Le procès de quatre militaires indonésiens accusés d’avoir perpétré une violente attaque à l’acide contre un défenseur des droits de l’homme s’est ouvert cette semaine devant un tribunal militaire à Jakarta. Les procureurs ont requis une peine de deux ans et demi d’emprisonnement contre chacun des accusés.

Les faits remontent au 12 mars 2026. Ce jour-là, Andrie Yunus, militant des droits humains et membre de l’organisation de la société civile KontraS, a été attaqué alors qu’il circulait à moto. Des individus roulant en sens inverse lui ont jeté de l’acide au visage, lui causant de graves blessures. Toujours hospitalisé en soins intensifs plusieurs mois après l’agression, il a notamment perdu l’usage d’un œil. Lors de l’audience, les procureurs militaires ont soutenu que les quatre soldats avaient agi par vengeance personnelle et sans instruction de leur hiérarchie. Selon eux, leur comportement a porté atteinte à l’image et à la réputation de l’armée indonésienne. Une version fermement contestée par KontraS. Pour Nadine Sherani, chargée du plaidoyer international au sein de l’organisation, cette thèse ne résiste pas à l’examen des faits. Elle affirme que l’attaque aurait impliqué au moins seize personnes, participant à différents niveaux à sa préparation, à sa surveillance, à son financement et à son exécution.

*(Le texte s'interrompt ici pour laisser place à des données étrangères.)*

Lemma remote_player_interpolation_witness :
  targetState betweenSnapshots = Some (snapshotAt (mkVector3 3 0 6) 100 true)
  /\ Vec.eqv
       (Player.position (ClientPlayer_interpolate 1061 fullHealthPlayer betweenSnapshots))
       (mkVector3 1 0 2).
Proof.
  split; [reflexivity|].
  destruct (remote_player_interpolation 1061 fullHealthPlayer betweenSnapshots
              (snapshotAt (mkVector3 3 0 6) 100 true) (mkVector3 3 0 6) eq_refl eq_refl)
    as [_ [H _]].
  destruct (H (snapshotAt (mkVector3 0 0 0) 100 true) (mkVector3 0 0 0)
              eq_refl eq_refl eq_refl eq_refl) as [_ [_ [_ Hmid]]].
  assert (Hw : lastStateTimestamp betweenSnapshots <= 1061 - RENDER_DELAY
               <= targetStateTimestamp betweenSnapshots)
    by (split; vm_compute; discriminate).
  pose proof (Hmid Hw AxisX) as HX. pose proof (Hmid Hw AxisY) as HY.
  pose proof (Hmid Hw AxisZ) as HZ. cbn [component] in HX, HY, HZ.
  unfold Vec.eqv. cbn [x y z].
  split; [rewrite HX; reflexivity|]. split; [rewrite HY; reflexivity|].
  rewrite HZ. reflexivity.
Defined.

(** ** Client prediction against the server *)

Lemma magnitudeSq_le (u w : Vector3) :
  (forall a, Qabs (component a u) <= Qabs (component a w)) ->
  Vec.magnitudeSq u <= Vec.magnitudeSq w.
Proof.
  intro H. unfold Vec.magnitudeSq.
  assert (Hsq : forall p q, Qabs p <= Qabs q -> p * p <= q * q).
  { intros p q Hpq. pose proof (Qabs_nonneg p).
    assert (Ep : p * p == Qabs p * Qabs p) by (apply Qabs_case; intro; ring).
    assert (Eq : q * q == Qabs q * Qabs q) by (apply Qabs_case; intro; ring).
    rewrite Ep, Eq. nra. }
  pose proof (Hsq _ _ (H AxisX)). pose proof (Hsq _ _ (H AxisY)).
  pose proof (Hsq _ _ (H AxisZ)). cbn [component] in *. lra.
Qed.

Lemma scaled_abs_le (v f : Q) : 0 <= f <= 1 -> Qabs (v * f) <= Qabs v.
Proof.
  intros [H0 H1]. rewrite Qabs_Qmult. rewrite (Qabs_pos f) by exact H0.
  pose proof (Qabs_nonneg v). nra.
Qed.

(** The exponential step toward [tv], seen from [tv]. *)
Lemma lerp_offset (a tv : Vector3) (alpha : Q) (axis : Axis) :
  component axis (Vec.lerp a tv alpha) - component axis tv
  == (component axis a - component axis tv) * (1 - Qmax 0 (Qmin 1 alpha)).
Proof. destruct axis; cbn [component Vec.lerp x y z]; ring. Qed.

Lemma clamp01_range (alpha : Q) : 0 <= 1 - Qmax 0 (Qmin 1 alpha) <= 1.
Proof.
  assert (Ht : 0 <= Qmax 0 (Qmin 1 alpha) <= 1).
  { split; [apply Q.le_max_l|]. apply Q.max_lub; [discriminate | apply Q.le_min_l]. }
  split; lra.
Qed.

(** The linear friction step of the client never lengthens a component. *)
Lemma linear_friction_shrinks `{Math} (dt : Q) (v : Vector3) (axis : Axis) :
  0 <= dt ->
  let currentSpeedSq := Vec.magnitudeSq v in
  let v1 :=
    if Qltb (MIN_SPEED_THRESHOLD * MIN_SPEED_THRESHOLD) currentSpeedSq then
      if Qltb 0 (Math_sqrt currentSpeedSq)
      then Vec.multiplyScalar v
             (Qmax 0 (Math_sqrt currentSpeedSq - PLAYER_FRICTION * dt)
              / Math_sqrt currentSpeedSq)
      else Vec.ZERO
    else Vec.ZERO in
  Qabs (component axis v1) <= Qabs (component axis v).
Proof.
  intro Hdt. cbv zeta.
  assert (Hzero : Qabs (component axis Vec.ZERO) <= Qabs (component axis v))
    by (destruct axis; cbn [component Vec.ZERO x y z]; apply Qabs_nonneg).
  destruct (Qltb (MIN_SPEED_THRESHOLD * MIN_SPEED_THRESHOLD) (Vec.magnitudeSq v));
    [|exact Hzero].
  destruct (Qltb 0 (Math_sqrt (Vec.magnitudeSq v))) eqn:Es; [|exact Hzero].
  apply Qltb_lt in Es. set (cs := Math_sqrt (Vec.magnitudeSq v)) in *. clearbody cs.
  assert (Hf : 0 <= Qmax 0 (cs - PLAYER_FRICTION * dt) / cs <= 1).
  { assert (Hn : 0 <= Qmax 0 (cs - PLAYER_FRICTION * dt) <= cs).
    { split; [apply Q.le_max_l|]. apply Q.max_lub; [lra|].
      unfold PLAYER_FRICTION. lra. }
    set (n := Qmax 0 (cs - PLAYER_FRICTION * dt)) in *. clearbody n.
    assert (E : n / cs * cs == n) by (field; lra).
    split; nra. }
  destruct axis; cbn [component Vec.multiplyScalar x y z]; apply scaled_abs_le; exact Hf.
Qed.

Selon l’organisation, l’agression aurait été minutieusement planifiée pendant plusieurs mois. « La vengeance comme mobile est totalement fausse », soutient Nadine Sherani, qui estime que l’affaire dépasse largement les responsabilités individuelles retenues par l’accusation. Pour les proches de la victime, l’attaque serait directement liée à l’engagement politique d’Andrie Yunus. Le militant s’était notamment opposé à ce qu’il considérait comme une militarisation croissante du pouvoir en Indonésie. L’année précédente, il avait participé à des manifestations contre des amendements à la loi sur les forces armées, jugés favorables à un renforcement de l’influence militaire dans les institutions civiles. Face à ce qu’ils considèrent comme une tentative de minimiser l’ampleur de l’affaire, les soutiens du militant réclament que le dossier soit transféré devant une juridiction civile. Ils estiment qu’un procès militaire risque de conduire à l’impunité et de ne pas permettre d’établir toutes les responsabilités dans cette attaque qui a profondément choqué l’opinion publique. Alors que le procès se poursuit, cette affaire relance le débat sur la place de l’armée dans la vie politique indonésienne et sur les garanties de protection accordées aux défenseurs des droits humains dans le pays, Rfi.